** Study material follows **

(** X14: the link is done one way or the other, never both.  On the [win]
    profile the staged build never hands over to the inherited
    [build_extension], and when it returns normally the last thing it did
    was to run the explicit [gcc] command of lines 144-152 on the final
    build description; on the other profiles it issues no [gcc] command
    of its own through [_check_call], and when it returns normally the
    last thing it did was the inherited step (which compiler that step
    then starts is not part of this). *)
Theorem link_strategy (w : world) (platform : profile) (tempdir : string)
        (s : state) :
  let out := staged_build w platform tempdir s in
  exists evs,
    trace (snd out) = (trace s ++ evs)%list /\
    match platform with
    | win =>
        Forall (fun ev => ~ inherited_step ev) evs /\
        (fst out = Return tt ->
         last (trace (snd out)) =
           Some (Check_call (gcc_link w (ext (snd out))) (os_getcwd w)
                   (osx_build_target w win (go_env tempdir) ∪ os_environ w)))
    | _ =>
        Forall (fun ev => ~ runs "gcc" ev) evs /\
        (fst out = Return tt ->
         last (trace (snd out)) = Some (Super_build_extension (ext (snd out))))
    end.
Proof.
  intros out. subst out.
  assert (Hlast : fst (staged_build w platform tempdir s) = Return tt ->
            last (trace (snd (staged_build w platform tempdir s))) =
              Some (match platform with
                    | win => Check_call
                               (gcc_link w (ext (snd (staged_build w platform tempdir s))))
                               (os_getcwd w)
                               (osx_build_target w platform (go_env tempdir)
                                  ∪ os_environ w)
                    | _ => Super_build_extension
                             (ext (snd (staged_build w platform tempdir s)))
                    end)).
  { destruct (staged_build_generate w platform tempdir s) as [s1 ->].
    apply generate_and_link_last. }
  assert (H : extends (fun ev => match platform with
                                 | win => ~ inherited_step ev
                                 | _ => ~ runs "gcc" ev
                                 end)
                      (staged_build w platform tempdir)).
  { unfold staged_build, generate_and_link, fetch, prepare_link, os_makedirs,
      sources_append, extra_compile_args_append, include_dirs_append,
      extra_link_args_append, build_ext_build_extension.
    destruct platform;
      repeat first
        [ apply extends__check_call; simpl; [tauto | try tauto; discriminate]
        | apply extends_emit; simpl; tauto
        | extends_step ]. }
  destruct (H s) as (evs & Ht & HP & _). exists evs. split; [exact Ht|].
  destruct platform; (split; [exact HP | exact Hlast]).
Qed.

** End of Study material **

_What you are asked to do:_ Where in the records does the string "simpl" appear? Copy every line that has it.

_Answer section:_
        [ apply extends__check_call; simpl; [tauto | try tauto; discriminate]
        | apply extends_emit; simpl; tauto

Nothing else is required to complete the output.